§ ABOUT THIS TASK:
The response must reproduce exactly every line of the material below holding the word "list".
(RECORDED DATA)
Definition sVkFormatToString : list (Z * string) := [
  (0, "VK_FORMAT_UNDEFINED"); (1, "VK_FORMAT_R4G4_UNORM_PACK8"); (2, "VK_FORMAT_R4G4B4A4_UNORM_PACK16");
  (3, "VK_FORMAT_B4G4R4A4_UNORM_PACK16"); (4, "VK_FORMAT_R5G6B5_UNORM_PACK16"); (5, "VK_FORMAT_B5G6R5_UNORM_PACK16");
  (6, "VK_FORMAT_R5G5B5A1_UNORM_PACK16"); (7, "VK_FORMAT_B5G5R5A1_UNORM_PACK16");
  (8, "VK_FORMAT_A1R5G5B5_UNORM_PACK16"); (9, "VK_FORMAT_R8_UNORM"); (10, "VK_FORMAT_R8_SNORM");
  (11, "VK_FORMAT_R8_USCALED"); (12, "VK_FORMAT_R8_SSCALED"); (13, "VK_FORMAT_R8_UINT"); (14, "VK_FORMAT_R8_SINT");
  (15, "VK_FORMAT_R8_SRGB"); (16, "VK_FORMAT_R8G8_UNORM"); (17, "VK_FORMAT_R8G8_SNORM");
  (18, "VK_FORMAT_R8G8_USCALED"); (19, "VK_FORMAT_R8G8_SSCALED"); (20, "VK_FORMAT_R8G8_UINT");
  (21, "VK_FORMAT_R8G8_SINT"); (22, "VK_FORMAT_R8G8_SRGB"); (23, "VK_FORMAT_R8G8B8_UNORM");
  (24, "VK_FORMAT_R8G8B8_SNORM"); (25, "VK_FORMAT_R8G8B8_USCALED"); (26, "VK_FORMAT_R8G8B8_SSCALED");
  (27, "VK_FORMAT_R8G8B8_UINT"); (28, "VK_FORMAT_R8G8B8_SINT"); (29, "VK_FORMAT_R8G8B8_SRGB");
  (30, "VK_FORMAT_B8G8R8_UNORM"); (31, "VK_FORMAT_B8G8R8_SNORM"); (32, "VK_FORMAT_B8G8R8_USCALED");
  (33, "VK_FORMAT_B8G8R8_SSCALED"); (34, "VK_FORMAT_B8G8R8_UINT"); (35, "VK_FORMAT_B8G8R8_SINT");
  (36, "VK_FORMAT_B8G8R8_SRGB"); (37, "VK_FORMAT_R8G8B8A8_UNORM"); (38, "VK_FORMAT_R8G8B8A8_SNORM");
  (39, "VK_FORMAT_R8G8B8A8_USCALED"); (40, "VK_FORMAT_R8G8B8A8_SSCALED"); (41, "VK_FORMAT_R8G8B8A8_UINT");
  (42, "VK_FORMAT_R8G8B8A8_SINT"); (43, "VK_FORMAT_R8G8B8A8_SRGB"); (44, "VK_FORMAT_B8G8R8A8_UNORM");
  (45, "VK_FORMAT_B8G8R8A8_SNORM"); (46, "VK_FORMAT_B8G8R8A8_USCALED"); (47, "VK_FORMAT_B8G8R8A8_SSCALED");
  (48, "VK_FORMAT_B8G8R8A8_UINT"); (49, "VK_FORMAT_B8G8R8A8_SINT"); (50, "VK_FORMAT_B8G8R8A8_SRGB");
  (51, "VK_FORMAT_A8B8G8R8_UNORM_PACK32"); (52, "VK_FORMAT_A8B8G8R8_SNORM_PACK32");
  (53, "VK_FORMAT_A8B8G8R8_USCALED_PACK32"); (54, "VK_FORMAT_A8B8G8R8_SSCALED_PACK32");
  (55, "VK_FORMAT_A8B8G8R8_UINT_PACK32"); (56, "VK_FORMAT_A8B8G8R8_SINT_PACK32");
  (57, "VK_FORMAT_A8B8G8R8_SRGB_PACK32"); (58, "VK_FORMAT_A2R10G10B10_UNORM_PACK32");
  (59, "VK_FORMAT_A2R10G10B10_SNORM_PACK32"); (60, "VK_FORMAT_A2R10G10B10_USCALED_PACK32");
  (61, "VK_FORMAT_A2R10G10B10_SSCALED_PACK32"); (62, "VK_FORMAT_A2R10G10B10_UINT_PACK32");
  (63, "VK_FORMAT_A2R10G10B10_SINT_PACK32"); (64, "VK_FORMAT_A2B10G10R10_UNORM_PACK32");
  (65, "VK_FORMAT_A2B10G10R10_SNORM_PACK32"); (66, "VK_FORMAT_A2B10G10R10_USCALED_PACK32");
  (67, "VK_FORMAT_A2B10G10R10_SSCALED_PACK32"); (68, "VK_FORMAT_A2B10G10R10_UINT_PACK32");
  (69, "VK_FORMAT_A2B10G10R10_SINT_PACK32"); (70, "VK_FORMAT_R16_UNORM"); (71, "VK_FORMAT_R16_SNORM");
  (72, "VK_FORMAT_R16_USCALED"); (73, "VK_FORMAT_R16_SSCALED"); (74, "VK_FORMAT_R16_UINT");
  (75, "VK_FORMAT_R16_SINT"); (76, "VK_FORMAT_R16_SFLOAT"); (77, "VK_FORMAT_R16G16_UNORM");
  (78, "VK_FORMAT_R16G16_SNORM"); (79, "VK_FORMAT_R16G16_USCALED"); (80, "VK_FORMAT_R16G16_SSCALED");
  (81, "VK_FORMAT_R16G16_UINT"); (82, "VK_FORMAT_R16G16_SINT"); (83, "VK_FORMAT_R16G16_SFLOAT");
  (84, "VK_FORMAT_R16G16B16_UNORM"); (85, "VK_FORMAT_R16G16B16_SNORM"); (86, "VK_FORMAT_R16G16B16_USCALED");
  (87, "VK_FORMAT_R16G16B16_SSCALED"); (88, "VK_FORMAT_R16G16B16_UINT"); (89, "VK_FORMAT_R16G16B16_SINT");
  (90, "VK_FORMAT_R16G16B16_SFLOAT"); (91, "VK_FORMAT_R16G16B16A16_UNORM"); (92, "VK_FORMAT_R16G16B16A16_SNORM");
  (93, "VK_FORMAT_R16G16B16A16_USCALED"); (94, "VK_FORMAT_R16G16B16A16_SSCALED");
  (95, "VK_FORMAT_R16G16B16A16_UINT"); (96, "VK_FORMAT_R16G16B16A16_SINT"); (97, "VK_FORMAT_R16G16B16A16_SFLOAT");
  (98, "VK_FORMAT_R32_UINT"); (99, "VK_FORMAT_R32_SINT"); (100, "VK_FORMAT_R32_SFLOAT");
  (101, "VK_FORMAT_R32G32_UINT"); (102, "VK_FORMAT_R32G32_SINT"); (103, "VK_FORMAT_R32G32_SFLOAT");
  (104, "VK_FORMAT_R32G32B32_UINT"); (105, "VK_FORMAT_R32G32B32_SINT"); (106, "VK_FORMAT_R32G32B32_SFLOAT");
  (107, "VK_FORMAT_R32G32B32A32_UINT"); (108, "VK_FORMAT_R32G32B32A32_SINT"); (109, "VK_FORMAT_R32G32B32A32_SFLOAT");
  (110, "VK_FORMAT_R64_UINT"); (111, "VK_FORMAT_R64_SINT"); (112, "VK_FORMAT_R64_SFLOAT");
  (113, "VK_FORMAT_R64G64_UINT"); (114, "VK_FORMAT_R64G64_SINT"); (115, "VK_FORMAT_R64G64_SFLOAT");
  (116, "VK_FORMAT_R64G64B64_UINT"); (117, "VK_FORMAT_R64G64B64_SINT"); (118, "VK_FORMAT_R64G64B64_SFLOAT");
  (119, "VK_FORMAT_R64G64B64A64_UINT"); (120, "VK_FORMAT_R64G64B64A64_SINT"); (121, "VK_FORMAT_R64G64B64A64_SFLOAT");
  (122, "VK_FORMAT_B10G11R11_UFLOAT_PACK32"); (123, "VK_FORMAT_E5B9G9R9_UFLOAT_PACK32");
  (124, "VK_FORMAT_D16_UNORM"); (125, "VK_FORMAT_X8_D24_UNORM_PACK32"); (126, "VK_FORMAT_D32_SFLOAT");
  (127, "VK_FORMAT_S8_UINT"); (128, "VK_FORMAT_D16_UNORM_S8_UINT"); (129, "VK_FORMAT_D24_UNORM_S8_UINT");
  (130, "VK_FORMAT_D32_SFLOAT_S8_UINT"); (131, "VK_FORMAT_BC1_RGB_UNORM_BLOCK");
  (132, "VK_FORMAT_BC1_RGB_SRGB_BLOCK"); (133, "VK_FORMAT_BC1_RGBA_UNORM_BLOCK");
  (134, "VK_FORMAT_BC1_RGBA_SRGB_BLOCK"); (135, "VK_FORMAT_BC2_UNORM_BLOCK"); (136, "VK_FORMAT_BC2_SRGB_BLOCK");
  (137, "VK_FORMAT_BC3_UNORM_BLOCK"); (138, "VK_FORMAT_BC3_SRGB_BLOCK"); (139, "VK_FORMAT_BC4_UNORM_BLOCK");
  (140, "VK_FORMAT_BC4_SNORM_BLOCK"); (141, "VK_FORMAT_BC5_UNORM_BLOCK"); (142, "VK_FORMAT_BC5_SNORM_BLOCK");
  (143, "VK_FORMAT_BC6H_UFLOAT_BLOCK"); (144, "VK_FORMAT_BC6H_SFLOAT_BLOCK"); (145, "VK_FORMAT_BC7_UNORM_BLOCK");
  (146, "VK_FORMAT_BC7_SRGB_BLOCK"); (147, "VK_FORMAT_ETC2_R8G8B8_UNORM_BLOCK");
  (148, "VK_FORMAT_ETC2_R8G8B8_SRGB_BLOCK"); (149, "VK_FORMAT_ETC2_R8G8B8A1_UNORM_BLOCK");
  (150, "VK_FORMAT_ETC2_R8G8B8A1_SRGB_BLOCK"); (151, "VK_FORMAT_ETC2_R8G8B8A8_UNORM_BLOCK");
  (152, "VK_FORMAT_ETC2_R8G8B8A8_SRGB_BLOCK"); (153, "VK_FORMAT_EAC_R11_UNORM_BLOCK");
  (154, "VK_FORMAT_EAC_R11_SNORM_BLOCK"); (155, "VK_FORMAT_EAC_R11G11_UNORM_BLOCK");
  (156, "VK_FORMAT_EAC_R11G11_SNORM_BLOCK"); (157, "VK_FORMAT_ASTC_4x4_UNORM_BLOCK");
  (158, "VK_FORMAT_ASTC_4x4_SRGB_BLOCK"); (159, "VK_FORMAT_ASTC_5x4_UNORM_BLOCK");
  (160, "VK_FORMAT_ASTC_5x4_SRGB_BLOCK"); (161, "VK_FORMAT_ASTC_5x5_UNORM_BLOCK");
  (162, "VK_FORMAT_ASTC_5x5_SRGB_BLOCK"); (163, "VK_FORMAT_ASTC_6x5_UNORM_BLOCK");
  (164, "VK_FORMAT_ASTC_6x5_SRGB_BLOCK"); (165, "VK_FORMAT_ASTC_6x6_UNORM_BLOCK");
  (166, "VK_FORMAT_ASTC_6x6_SRGB_BLOCK"); (167, "VK_FORMAT_ASTC_8x5_UNORM_BLOCK");
  (168, "VK_FORMAT_ASTC_8x5_SRGB_BLOCK"); (169, "VK_FORMAT_ASTC_8x6_UNORM_BLOCK");
  (170, "VK_FORMAT_ASTC_8x6_SRGB_BLOCK"); (171, "VK_FORMAT_ASTC_8x8_UNORM_BLOCK");
  (172, "VK_FORMAT_ASTC_8x8_SRGB_BLOCK"); (173, "VK_FORMAT_ASTC_10x5_UNORM_BLOCK");
  (174, "VK_FORMAT_ASTC_10x5_SRGB_BLOCK"); (175, "VK_FORMAT_ASTC_10x6_UNORM_BLOCK");
  (176, "VK_FORMAT_ASTC_10x6_SRGB_BLOCK"); (177, "VK_FORMAT_ASTC_10x8_UNORM_BLOCK");
  (178, "VK_FORMAT_ASTC_10x8_SRGB_BLOCK"); (179, "VK_FORMAT_ASTC_10x10_UNORM_BLOCK");
  (180, "VK_FORMAT_ASTC_10x10_SRGB_BLOCK"); (181, "VK_FORMAT_ASTC_12x10_UNORM_BLOCK");
  (182, "VK_FORMAT_ASTC_12x10_SRGB_BLOCK"); (183, "VK_FORMAT_ASTC_12x12_UNORM_BLOCK");
  (184, "VK_FORMAT_ASTC_12x12_SRGB_BLOCK"); (1000156000, "VK_FORMAT_G8B8G8R8_422_UNORM");
  (1000156001, "VK_FORMAT_B8G8R8G8_422_UNORM"); (1000156002, "VK_FORMAT_G8_B8_R8_3PLANE_420_UNORM");
  (1000156003, "VK_FORMAT_G8_B8R8_2PLANE_420_UNORM"); (1000156004, "VK_FORMAT_G8_B8_R8_3PLANE_422_UNORM");
  (1000156005, "VK_FORMAT_G8_B8R8_2PLANE_422_UNORM"); (1000156006, "VK_FORMAT_G8_B8_R8_3PLANE_444_UNORM");
  (1000156007, "VK_FORMAT_R10X6_UNORM_PACK16"); (1000156008, "VK_FORMAT_R10X6G10X6_UNORM_2PACK16");
  (1000156009, "VK_FORMAT_R10X6G10X6B10X6A10X6_UNORM_4PACK16");
  (1000156010, "VK_FORMAT_G10X6B10X6G10X6R10X6_422_UNORM_4PACK16");
  (1000156011, "VK_FORMAT_B10X6G10X6R10X6G10X6_422_UNORM_4PACK16");
  (1000156012, "VK_FORMAT_G10X6_B10X6_R10X6_3PLANE_420_UNORM_3PACK16");
  (1000156013, "VK_FORMAT_G10X6_B10X6R10X6_2PLANE_420_UNORM_3PACK16");
  (1000156014, "VK_FORMAT_G10X6_B10X6_R10X6_3PLANE_422_UNORM_3PACK16");
  (1000156015, "VK_FORMAT_G10X6_B10X6R10X6_2PLANE_422_UNORM_3PACK16");
  (1000156016, "VK_FORMAT_G10X6_B10X6_R10X6_3PLANE_444_UNORM_3PACK16"); (1000156017, "VK_FORMAT_R12X4_UNORM_PACK16");
  (1000156018, "VK_FORMAT_R12X4G12X4_UNORM_2PACK16"); (1000156019, "VK_FORMAT_R12X4G12X4B12X4A12X4_UNORM_4PACK16");
  (1000156020, "VK_FORMAT_G12X4B12X4G12X4R12X4_422_UNORM_4PACK16");
  (1000156021, "VK_FORMAT_B12X4G12X4R12X4G12X4_422_UNORM_4PACK16");
  (1000156022, "VK_FORMAT_G12X4_B12X4_R12X4_3PLANE_420_UNORM_3PACK16");
  (1000156023, "VK_FORMAT_G12X4_B12X4R12X4_2PLANE_420_UNORM_3PACK16");
  (1000156024, "VK_FORMAT_G12X4_B12X4_R12X4_3PLANE_422_UNORM_3PACK16");
  (1000156025, "VK_FORMAT_G12X4_B12X4R12X4_2PLANE_422_UNORM_3PACK16");
  (1000156026, "VK_FORMAT_G12X4_B12X4_R12X4_3PLANE_444_UNORM_3PACK16");
  (1000156027, "VK_FORMAT_G16B16G16R16_422_UNORM"); (1000156028, "VK_FORMAT_B16G16R16G16_422_UNORM");
  (1000156029, "VK_FORMAT_G16_B16_R16_3PLANE_420_UNORM"); (1000156030, "VK_FORMAT_G16_B16R16_2PLANE_420_UNORM");
  (1000156031, "VK_FORMAT_G16_B16_R16_3PLANE_422_UNORM"); (1000156032, "VK_FORMAT_G16_B16R16_2PLANE_422_UNORM");
  (1000156033, "VK_FORMAT_G16_B16_R16_3PLANE_444_UNORM"); (1000054000, "VK_FORMAT_PVRTC1_2BPP_UNORM_BLOCK_IMG");
  (1000054001, "VK_FORMAT_PVRTC1_4BPP_UNORM_BLOCK_IMG"); (1000054002, "VK_FORMAT_PVRTC2_2BPP_UNORM_BLOCK_IMG");
  (1000054003, "VK_FORMAT_PVRTC2_4BPP_UNORM_BLOCK_IMG"); (1000054004, "VK_FORMAT_PVRTC1_2BPP_SRGB_BLOCK_IMG");
  (1000054005, "VK_FORMAT_PVRTC1_4BPP_SRGB_BLOCK_IMG"); (1000054006, "VK_FORMAT_PVRTC2_2BPP_SRGB_BLOCK_IMG");
  (1000054007, "VK_FORMAT_PVRTC2_4BPP_SRGB_BLOCK_IMG"); (1000156000, "VK_FORMAT_G8B8G8R8_422_UNORM_KHR");
  (1000156001, "VK_FORMAT_B8G8R8G8_422_UNORM_KHR"); (1000156002, "VK_FORMAT_G8_B8_R8_3PLANE_420_UNORM_KHR");
  (1000156003, "VK_FORMAT_G8_B8R8_2PLANE_420_UNORM_KHR"); (1000156004, "VK_FORMAT_G8_B8_R8_3PLANE_422_UNORM_KHR");
  (1000156005, "VK_FORMAT_G8_B8R8_2PLANE_422_UNORM_KHR"); (1000156006, "VK_FORMAT_G8_B8_R8_3PLANE_444_UNORM_KHR");
  (1000156007, "VK_FORMAT_R10X6_UNORM_PACK16_KHR"); (1000156008, "VK_FORMAT_R10X6G10X6_UNORM_2PACK16_KHR");
  (1000156009, "VK_FORMAT_R10X6G10X6B10X6A10X6_UNORM_4PACK16_KHR");
  (1000156010, "VK_FORMAT_G10X6B10X6G10X6R10X6_422_UNORM_4PACK16_KHR");
  (1000156011, "VK_FORMAT_B10X6G10X6R10X6G10X6_422_UNORM_4PACK16_KHR");
  (1000156012, "VK_FORMAT_G10X6_B10X6_R10X6_3PLANE_420_UNORM_3PACK16_KHR");
  (1000156013, "VK_FORMAT_G10X6_B10X6R10X6_2PLANE_420_UNORM_3PACK16_KHR");
  (1000156014, "VK_FORMAT_G10X6_B10X6_R10X6_3PLANE_422_UNORM_3PACK16_KHR");
  (1000156015, "VK_FORMAT_G10X6_B10X6R10X6_2PLANE_422_UNORM_3PACK16_KHR");
  (1000156016, "VK_FORMAT_G10X6_B10X6_R10X6_3PLANE_444_UNORM_3PACK16_KHR");
  (1000156017, "VK_FORMAT_R12X4_UNORM_PACK16_KHR"); (1000156018, "VK_FORMAT_R12X4G12X4_UNORM_2PACK16_KHR");
  (1000156019, "VK_FORMAT_R12X4G12X4B12X4A12X4_UNORM_4PACK16_KHR");
  (1000156020, "VK_FORMAT_G12X4B12X4G12X4R12X4_422_UNORM_4PACK16_KHR");
  (1000156021, "VK_FORMAT_B12X4G12X4R12X4G12X4_422_UNORM_4PACK16_KHR");
  (1000156022, "VK_FORMAT_G12X4_B12X4_R12X4_3PLANE_420_UNORM_3PACK16_KHR");
  (1000156023, "VK_FORMAT_G12X4_B12X4R12X4_2PLANE_420_UNORM_3PACK16_KHR");
  (1000156024, "VK_FORMAT_G12X4_B12X4_R12X4_3PLANE_422_UNORM_3PACK16_KHR");
  (1000156025, "VK_FORMAT_G12X4_B12X4R12X4_2PLANE_422_UNORM_3PACK16_KHR");
  (1000156026, "VK_FORMAT_G12X4_B12X4_R12X4_3PLANE_444_UNORM_3PACK16_KHR");
  (1000156027, "VK_FORMAT_G16B16G16R16_422_UNORM_KHR"); (1000156028, "VK_FORMAT_B16G16R16G16_422_UNORM_KHR");
  (1000156029, "VK_FORMAT_G16_B16_R16_3PLANE_420_UNORM_KHR");
  (1000156030, "VK_FORMAT_G16_B16R16_2PLANE_420_UNORM_KHR");
  (1000156031, "VK_FORMAT_G16_B16_R16_3PLANE_422_UNORM_KHR");
  (1000156032, "VK_FORMAT_G16_B16R16_2PLANE_422_UNORM_KHR");
  (1000156033, "VK_FORMAT_G16_B16_R16_3PLANE_444_UNORM_KHR"); (2147483647, "VK_FORMAT_MAX_ENUM")].

Definition sVkColorSpaceKHRToString : list (Z * string) := [
  (0, "VK_COLOR_SPACE_SRGB_NONLINEAR_KHR"); (1000104001, "VK_COLOR_SPACE_DISPLAY_P3_NONLINEAR_EXT");
  (1000104002, "VK_COLOR_SPACE_EXTENDED_SRGB_LINEAR_EXT"); (1000104003, "VK_COLOR_SPACE_DCI_P3_LINEAR_EXT");
  (1000104004, "VK_COLOR_SPACE_DCI_P3_NONLINEAR_EXT"); (1000104005, "VK_COLOR_SPACE_BT709_LINEAR_EXT");
  (1000104006, "VK_COLOR_SPACE_BT709_NONLINEAR_EXT"); (1000104007, "VK_COLOR_SPACE_BT2020_LINEAR_EXT");
  (1000104008, "VK_COLOR_SPACE_HDR10_ST2084_EXT"); (1000104009, "VK_COLOR_SPACE_DOLBYVISION_EXT");
  (1000104010, "VK_COLOR_SPACE_HDR10_HLG_EXT"); (1000104011, "VK_COLOR_SPACE_ADOBERGB_LINEAR_EXT");
  (1000104012, "VK_COLOR_SPACE_ADOBERGB_NONLINEAR_EXT"); (1000104013, "VK_COLOR_SPACE_PASS_THROUGH_EXT");
  (1000104014, "VK_COLOR_SPACE_EXTENDED_SRGB_NONLINEAR_EXT"); (0, "VK_COLORSPACE_SRGB_NONLINEAR_KHR");
  (2147483647, "VK_COLOR_SPACE_MAX_ENUM_KHR")].

(** A null pointer is [None]. *)
Definition GetVkFormatString (vk_format : Z) : option string := find_name sVkFormatToString vk_format.
Definition GetVkColorSpaceKhrString (vk_color_space_khr : Z) : option string :=
  find_name sVkColorSpaceKHRToString vk_color_space_khr.

(** ** Switches *)

Definition GetVkImageLayoutString : Z -> option string := find_name [
  (0, "UNDEFINED"); (1, "GENERAL"); (2, "COLOR_ATTACHMENT_OPTIMAL"); (3, "DEPTH_STENCIL_ATTACHMENT_OPTIMAL");
  (4, "DEPTH_STENCIL_READ_ONLY_OPTIMAL"); (5, "SHADER_READ_ONLY_OPTIMAL"); (6, "TRANSFER_SRC_OPTIMAL");
  (7, "TRANSFER_DST_OPTIMAL"); (8, "PREINITIALIZED"); (1000117000, "DEPTH_READ_ONLY_STENCIL_ATTACHMENT_OPTIMAL");
  (1000117001, "DEPTH_ATTACHMENT_STENCIL_READ_ONLY_OPTIMAL"); (1000241000, "DEPTH_ATTACHMENT_OPTIMAL");
  (1000241001, "DEPTH_READ_ONLY_OPTIMAL"); (1000241002, "STENCIL_ATTACHMENT_OPTIMAL");
  (1000241003, "STENCIL_READ_ONLY_OPTIMAL"); (1000001002, "PRESENT_SRC_KHR"); (1000111000, "SHARED_PRESENT_KHR");
  (1000164003, "SHADING_RATE_OPTIMAL_NV"); (1000218000, "FRAGMENT_DENSITY_MAP_OPTIMAL_EXT")].

Definition GetVkStencilFaceFlags : Z -> option string := find_name [
  (1, "FRONT"); (2, "BACK"); (3, "FRONT_AND_BACK")].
(End RECORDED DATA)
§ EXERCISE OUTPUT:
Definition sVkFormatToString : list (Z * string) := [
Definition sVkColorSpaceKHRToString : list (Z * string) := [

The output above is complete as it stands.